Data for the task —
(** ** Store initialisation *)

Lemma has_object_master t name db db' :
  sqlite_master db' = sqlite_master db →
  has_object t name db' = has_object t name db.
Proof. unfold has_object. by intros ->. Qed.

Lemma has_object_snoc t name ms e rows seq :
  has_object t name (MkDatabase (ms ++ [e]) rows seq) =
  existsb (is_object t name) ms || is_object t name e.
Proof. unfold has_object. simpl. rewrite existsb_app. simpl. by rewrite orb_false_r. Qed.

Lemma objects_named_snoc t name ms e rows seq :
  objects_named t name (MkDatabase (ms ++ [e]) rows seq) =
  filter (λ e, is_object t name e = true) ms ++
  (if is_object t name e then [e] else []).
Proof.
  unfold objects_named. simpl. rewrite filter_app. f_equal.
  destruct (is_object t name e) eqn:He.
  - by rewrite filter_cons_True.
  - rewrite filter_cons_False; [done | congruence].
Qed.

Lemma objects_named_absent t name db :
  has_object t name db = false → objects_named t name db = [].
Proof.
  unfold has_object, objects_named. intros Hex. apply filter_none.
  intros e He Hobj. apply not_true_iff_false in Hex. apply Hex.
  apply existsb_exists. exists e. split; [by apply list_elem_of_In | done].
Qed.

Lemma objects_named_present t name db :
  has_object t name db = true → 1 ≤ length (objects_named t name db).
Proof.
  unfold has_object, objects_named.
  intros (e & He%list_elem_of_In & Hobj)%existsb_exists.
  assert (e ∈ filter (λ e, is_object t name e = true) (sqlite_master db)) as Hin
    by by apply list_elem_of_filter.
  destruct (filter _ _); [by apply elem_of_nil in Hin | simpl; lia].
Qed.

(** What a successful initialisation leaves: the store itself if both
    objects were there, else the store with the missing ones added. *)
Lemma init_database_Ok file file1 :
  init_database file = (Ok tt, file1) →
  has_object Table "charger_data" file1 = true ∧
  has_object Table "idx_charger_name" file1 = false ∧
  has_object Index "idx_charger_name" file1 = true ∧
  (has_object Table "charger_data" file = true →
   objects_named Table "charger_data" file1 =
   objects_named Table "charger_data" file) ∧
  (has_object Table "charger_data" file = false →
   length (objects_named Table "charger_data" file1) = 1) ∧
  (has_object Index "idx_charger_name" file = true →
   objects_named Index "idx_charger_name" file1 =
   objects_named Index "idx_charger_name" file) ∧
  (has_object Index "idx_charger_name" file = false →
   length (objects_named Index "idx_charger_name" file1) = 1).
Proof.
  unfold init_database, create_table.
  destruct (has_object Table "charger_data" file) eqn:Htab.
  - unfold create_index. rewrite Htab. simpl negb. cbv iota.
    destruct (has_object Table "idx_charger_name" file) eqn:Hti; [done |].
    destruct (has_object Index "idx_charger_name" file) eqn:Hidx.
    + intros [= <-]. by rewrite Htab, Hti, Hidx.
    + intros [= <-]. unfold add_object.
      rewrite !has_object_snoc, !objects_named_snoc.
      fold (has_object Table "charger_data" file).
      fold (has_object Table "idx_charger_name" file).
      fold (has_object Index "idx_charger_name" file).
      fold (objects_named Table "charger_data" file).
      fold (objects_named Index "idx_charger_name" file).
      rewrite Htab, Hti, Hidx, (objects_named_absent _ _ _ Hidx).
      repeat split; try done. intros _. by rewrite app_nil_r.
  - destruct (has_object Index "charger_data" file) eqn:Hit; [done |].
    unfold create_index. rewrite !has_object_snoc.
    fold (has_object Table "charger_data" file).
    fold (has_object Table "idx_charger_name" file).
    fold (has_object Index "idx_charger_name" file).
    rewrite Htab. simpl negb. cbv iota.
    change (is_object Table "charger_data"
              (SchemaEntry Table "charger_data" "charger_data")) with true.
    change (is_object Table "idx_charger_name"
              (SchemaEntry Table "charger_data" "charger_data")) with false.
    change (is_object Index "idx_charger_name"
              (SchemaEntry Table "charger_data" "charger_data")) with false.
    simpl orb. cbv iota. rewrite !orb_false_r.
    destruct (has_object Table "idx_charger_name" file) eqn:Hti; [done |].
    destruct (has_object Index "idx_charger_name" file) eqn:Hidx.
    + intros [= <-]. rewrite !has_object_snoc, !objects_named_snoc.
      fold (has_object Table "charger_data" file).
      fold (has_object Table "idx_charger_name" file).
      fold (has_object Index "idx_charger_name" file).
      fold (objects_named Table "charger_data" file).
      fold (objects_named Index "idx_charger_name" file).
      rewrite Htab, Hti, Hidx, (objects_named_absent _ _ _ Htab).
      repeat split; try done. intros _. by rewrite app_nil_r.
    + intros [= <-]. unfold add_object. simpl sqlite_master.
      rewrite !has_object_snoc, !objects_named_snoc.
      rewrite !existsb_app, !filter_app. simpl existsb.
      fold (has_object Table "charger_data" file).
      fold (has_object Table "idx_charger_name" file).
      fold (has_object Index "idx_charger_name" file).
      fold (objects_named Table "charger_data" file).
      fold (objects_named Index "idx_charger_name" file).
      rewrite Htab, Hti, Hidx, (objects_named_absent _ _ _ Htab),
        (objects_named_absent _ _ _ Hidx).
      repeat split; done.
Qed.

What to work on —
Filter the listing for the word "Htab" and copy each line that has it.

Answer for this exercise —
  destruct (has_object Table "charger_data" file) eqn:Htab.
  - unfold create_index. rewrite Htab. simpl negb. cbv iota.
    + intros [= <-]. by rewrite Htab, Hti, Hidx.
      rewrite Htab, Hti, Hidx, (objects_named_absent _ _ _ Hidx).
    rewrite Htab. simpl negb. cbv iota.
      rewrite Htab, Hti, Hidx, (objects_named_absent _ _ _ Htab).
      rewrite Htab, Hti, Hidx, (objects_named_absent _ _ _ Htab),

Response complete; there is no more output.